Furukawa T, Rozanski J J, Moroe K, Gosselin A J, Lister J W
Electrophysiology Laboratory, Miami Heart Institute, Miami Beach, FL.
Am Heart J. 1989 May;117(5):1050-9. doi: 10.1016/0002-8703(89)90861-2.
To assess the likelihood of inducing sustained ventricular tachycardia, we analyzed a cohort of 58 retrospective and 18 prospective patients with chronic coronary artery disease who underwent electrophysiologic study because of spontaneous nonsustained ventricular tachycardia (three or more beats, lasting less than 30 seconds, at a rate greater than 100/min). In 24 of the 58 retrospective patients (41%) sustained ventricular tachycardia was inducible. Stepwise logistic regression identified two "major" variables--left ventricular aneurysm/dyskinesis/akinesis (p = 0.0001; relative risk = 11.88) and ejection fraction less than 40% (p = 0.0002; relative risk = 9.69)--and one "minor" variable--nonsustained ventricular tachycardia longer than 10 beats (p = 0.0151; relative risk = 4.21)--as significant predictors of inducibility. Nineteen patients with both major variables had a high probability of inducibility (greater than 90%). Nineteen patients with neither major variable had a low probability of inducibility (less than 5%). The remaining 20 patients with only one of the major variables had an intermediate probability of inducibility (14% to 75%). The significance of the third minor factor, nonsustained ventricular tachycardia longer than 10 beats, was confined to this intermediate group, in which it could be used to segregate relatively high (65% to 75%) and relatively low (14% to 20%) probability of inducibility. Prospective application of the predictor function stratified 18 additional patients into three groups with high (six patients), intermediate (seven patients), and low (five patients) probability of inducibility.
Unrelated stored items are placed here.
(** * PeopleSoft ExecuteQuery client: URL builder, transport and row extractor

    A shallow embedding of [psft_client.py].  Python [str] values are
    modelled as [string], every character being one code point in the
    range U+0000..U+00FF; [int] as [Z]; [None]-able values as [option];
    a [dict] as an insertion-ordered association list with unique keys;
    raised exceptions as the [Raise] branch of [result].

    The two library entry points the module calls, [requests.get] and
    [xml.etree.ElementTree.fromstring], are parameters of the functions
    that call them. *)

From Stdlib Require Import ZArith String Ascii List Bool Lia DecimalString.
From Stdlib Require DecimalPos DecimalZ.
Import ListNotations.
Open Scope list_scope.
Open Scope string_scope.

Set Warnings "-register-all".

(* ================================================================== *)
(** ** Exceptions and the error monad *)

Inductive exn : Type :=
| KeyError (key : string)
| IndexError
| ParseError (msg : string)
| HTTPError (msg : string)
| RequestException (msg : string)
| RuntimeError (msg : string).

Inductive result (A : Type) : Type :=
| Ok (a : A)
| Raise (e : exn).

Arguments Ok {A} a.
Arguments Raise {A} e.

Definition bind {A B : Type} (m : result A) (k : A -> result B) : result B :=
  match m with
  | Ok a => k a
  | Raise e => Raise e
  end.

Notation "x <- m ;; k" := (bind m (fun x => k))
  (at level 61, m at next level, right associativity).

(** [[f(x) for x in xs]] where [f] may raise: the first exception wins. *)
Fixpoint mapM {A B : Type} (f : A -> result B) (xs : list A) : result (list B) :=
  match xs with
  | [] => Ok []
  | x :: rest =>
      y <- f x ;;
      ys <- mapM f rest ;;
      Ok (y :: ys)
  end.

(* ================================================================== *)
(** ** Python string primitives *)

Module PyStr.

Definition nl : string := String (ascii_of_nat 10) EmptyString.

(** [str(n)] for an [int]. *)
Definition str_of_int (z : Z) : string := NilZero.string_of_int (Z.to_int z).

(** [c in s] for a one-character string [c]. *)
Fixpoint contains (c : ascii) (s : string) : bool :=
  match s with
  | EmptyString => false
  | String a s' => if Ascii.eqb a c then true else contains c s'
  end.

(** [str.isspace] on one code point below U+0100: TAB..CR, FS..US,
    SPACE, NEL and NBSP. *)
Definition isspace (c : ascii) : bool :=
  let n := nat_of_ascii c in
  (Nat.leb 9 n && Nat.leb n 13) || (Nat.leb 28 n && Nat.leb n 32)
  || Nat.eqb n 133 || Nat.eqb n 160.

(** Drop the longest prefix whose characters satisfy [p]. *)
Fixpoint lstrip_by (p : ascii -> bool) (s : string) : string :=
  match s with
  | EmptyString => EmptyString
  | String c s' => if p c then lstrip_by p s' else s
  end.

(** Drop the longest suffix whose characters satisfy [p]. *)
Fixpoint rstrip_by (p : ascii -> bool) (s : string) : string :=
  match s with
  | EmptyString => EmptyString
  | String c s' =>
      match rstrip_by p s' with
      | EmptyString => if p c then EmptyString else String c EmptyString
      | r => String c r
      end
  end.

(** [s.rstrip(chars)]: [chars] is a set of characters. *)
Definition rstrip (chars : string) (s : string) : string :=
  rstrip_by (fun c => contains c chars) s.

(** [s.strip()]: whitespace removed at both ends. *)
Definition strip (s : string) : string :=
  lstrip_by isspace (rstrip_by isspace s).

(** [s.split(c, 1)] for a one-character separator: at most one cut,
    at the first occurrence. *)
Fixpoint split1 (c : ascii) (s : string) : list string :=
  match s with
  | EmptyString => [EmptyString]
  | String a s' =>
      if Ascii.eqb a c then [EmptyString; s']
      else match split1 c s' with
           | h :: t => String a h :: t
           | [] => [String a EmptyString]
           end
  end.

(** [s.split(c)] for a one-character separator. *)
Fixpoint split (c : ascii) (s : string) : list string :=
  match s with
  | EmptyString => [EmptyString]
  | String a s' =>
      if Ascii.eqb a c then EmptyString :: split c s'
      else match split c s' with
           | h :: t => String a h :: t
           | [] => [String a EmptyString]
           end
  end.

(** [sep.join(xs)]. *)
Definition join (sep : string) (xs : list string) : string :=
  String.concat sep xs.

(** [c * n]. *)
Fixpoint repeat (c : ascii) (n : nat) : string :=
  match n with
  | O => EmptyString
  | S n' => String c (repeat c n')
  end.

(** [s.endswith(c)] for a one-character string [c]. *)
Fixpoint endswith (c : ascii) (s : string) : bool :=
  match s with
  | EmptyString => false
  | String a EmptyString => Ascii.eqb a c
  | String _ s' => endswith c s'
  end.

(** [s.startswith(c)] lifted to a predicate on the first character. *)
Definition starts_by (p : ascii -> bool) (s : string) : bool :=
  match s with
  | EmptyString => false
  | String a _ => p a
  end.

(** The last character satisfies [p]. *)
Fixpoint ends_by (p : ascii -> bool) (s : string) : bool :=
  match s with
  | EmptyString => false
  | String a EmptyString => p a
  | String _ s' => ends_by p s'
  end.

(** Every character satisfies [p]. *)
Fixpoint all_by (p : ascii -> bool) (s : string) : bool :=
  match s with
  | EmptyString => true
  | String a s' => p a && all_by p s'
  end.

(** [x or ""] for an optional string: [None] and [""] are both falsy. *)
Definition or_empty (x : option string) : string :=
  match x with
  | Some s => s
  | None => EmptyString
  end.

(** Truthiness of an optional string, as tested by [if x:]. *)
Definition truthy (x : option string) : bool :=
  match x with
  | Some (String _ _) => true
  | _ => false
  end.

(** What [sep.join(xs).split(sep)] gives back when no item holds the
    separator: [xs] itself, except that the empty list comes back as
    one empty field. *)
Definition fields (xs : list string) : list string :=
  match xs with
  | [] => [""]
  | _ => xs
  end.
The observed rate of inducibility in each group was 5 of 6 (83%), 2 of 7 (29%), and 0 of 5 (0%), respectively. These data suggest that patients with nonsustained ventricular tachycardia and chronic coronary artery disease can be stratified into subgroups with high, intermediate, and low probability of inducibility of sustained ventricular tachycardia on the basis of ejection fraction and regional ventricular wall motion defects alone.